_What you are asked to do_
Determine how many lines in the records hold the word "mkFingerprint". Return the number alone.
[Information supplied — start]
(** *** Destroying *)

Lemma destroy_releases s key cert octx :
  privateKey s = Some key → certificate s = Some cert → sslCtx s = octx →
  owned s = option_list octx ++ [cert; key] → NoDup (owned s) →
  ∃ s', ClassDestroy s = Ok s' ∧ owned s' = [].
Proof.
  intros Hk Hc Hx Ho Hn. unfold ClassDestroy. rewrite Hk. cbn [free_if_set].
  rewrite free_owned by (rewrite Ho; set_solver). cbn [mbind res_bind].
  change (certificate (disown key s)) with (certificate s). rewrite Hc. cbn [free_if_set].
  rewrite Ho in Hn.
  assert (option_list octx ++ [cert; key] = (option_list octx ++ [cert]) ++ [key]) as Heq
    by by rewrite <- app_assoc.
  assert (NoDup (option_list octx ++ [cert]) ∧ key ∉ option_list octx ++ [cert]) as [Hn' Hkey].
  { rewrite Heq, NoDup_app in Hn. set_solver. }
  assert (owned (disown key s) = option_list octx ++ [cert]) as Ho1.
  { unfold disown. simpl. rewrite Ho, Heq, filter_app, filter_fresh by done.
    rewrite filter_cons_False by (intros E; by apply E). by rewrite app_nil_r. }
  set (s1 := disown key s) in *. rewrite free_owned by (rewrite Ho1; set_solver). cbn [mbind res_bind].
  change (sslCtx (disown cert s1)) with (sslCtx s). rewrite Hx.
  assert (owned (disown cert s1) = option_list octx) as Ho2.
  { change (owned (disown cert s1)) with (filter (λ q, q ≠ cert) (owned s1)). rewrite Ho1, filter_app.
    rewrite filter_fresh by (rewrite NoDup_app in Hn'; set_solver).
    rewrite filter_cons_False by (intros E; by apply E). by rewrite app_nil_r. }
  destruct octx as [c|]; cbn [free_if_set option_list] in *; [|by eexists].
  rewrite free_owned by (rewrite Ho2; set_solver). eexists. split; [done|].
  simpl in *. rewrite Ho2. by rewrite filter_cons_False by (intros E; by apply E).
Qed.

Lemma has_context_fingerprints fs s : has_context s → has_context (set_fingerprints fs s).
Proof. by destruct s. Qed.

Lemma has_context_destroy s : has_context s → ∃ s', ClassDestroy s = Ok s' ∧ owned s' = [].
Proof.
  intros (key & cert & x & ctx & c & Hk & Hc & Hx & Ho & Hn & _).
  by apply (destroy_releases s key cert (Some ctx)).
Qed.

Lemma has_key_destroy s : has_key s → ∃ s', ClassDestroy s = Ok s' ∧ owned s' = [].
Proof.
  intros (key & cert & x & Hk & Hc & Hx & Ho & Hne & _).
  apply (destroy_releases s key cert None); [done|done|done|done|].
  rewrite Ho. apply NoDup_cons. split; [|apply NoDup_singleton]. by rewrite list_elem_of_singleton.
Qed.

(** *** The fingerprints *)

Section Lifecycle.
Context `{DigestSpec}.

(** The fingerprints printed for the algorithms of a list. *)
Definition fingerprints_for (x : X509) (l : list (string * FingerprintAlgorithm)) (fs : list Fingerprint) :
    Prop :=
  Forall2 (λ na f, algorithm f = GetFingerprintAlgorithm na.1 ∧
    ∃ d, X509_digest x na.2 = Some d ∧ value f = colon_hex d) l fs.

Lemma GenerateFingerprint_outcome stack name a s cert x :
  zlen stack = 3 * EVP_MAX_MD_SIZE + 1 → a ≠ ALG_NONE →
  certificate s = Some cert → cert ∈ owned s → x509s s !! cert = Some x →
  GenerateFingerprint stack name a s =
    match X509_digest x a with
    | None => Ok (s, Some "Fingerprints generation failed")
    | Some d =>
        Ok (set_fingerprints (localFingerprints s ++
              [mkFingerprint (GetFingerprintAlgorithm name) (colon_hex d)]) s, None)
    end.
Proof using All.
  intros Hst Ha Hc Ho Hx.
  assert (GenerateFingerprint stack name a s =
    match X509_digest x a with
    | None => Ok (s, Some "Fingerprints generation failed")
    | Some d =>
        value ← hex_fingerprint stack d;
        Ok (set_fingerprints (localFingerprints s ++
              [mkFingerprint (GetFingerprintAlgorithm name) value]) s, None)
    end) as ->.
  { unfold GenerateFingerprint. rewrite Hc, use_owned by done. simpl. rewrite Hx. by destruct a. }
  destruct (X509_digest x a) as [d|] eqn:Hd; [|done].
  destruct (hex_fingerprint_text stack d) as [-> _]; [done|by eapply digest_bytes| |done].
  eapply known_digest_size; [done|by eapply digest_length].
Qed.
[Information supplied — finish]
_Reply_
2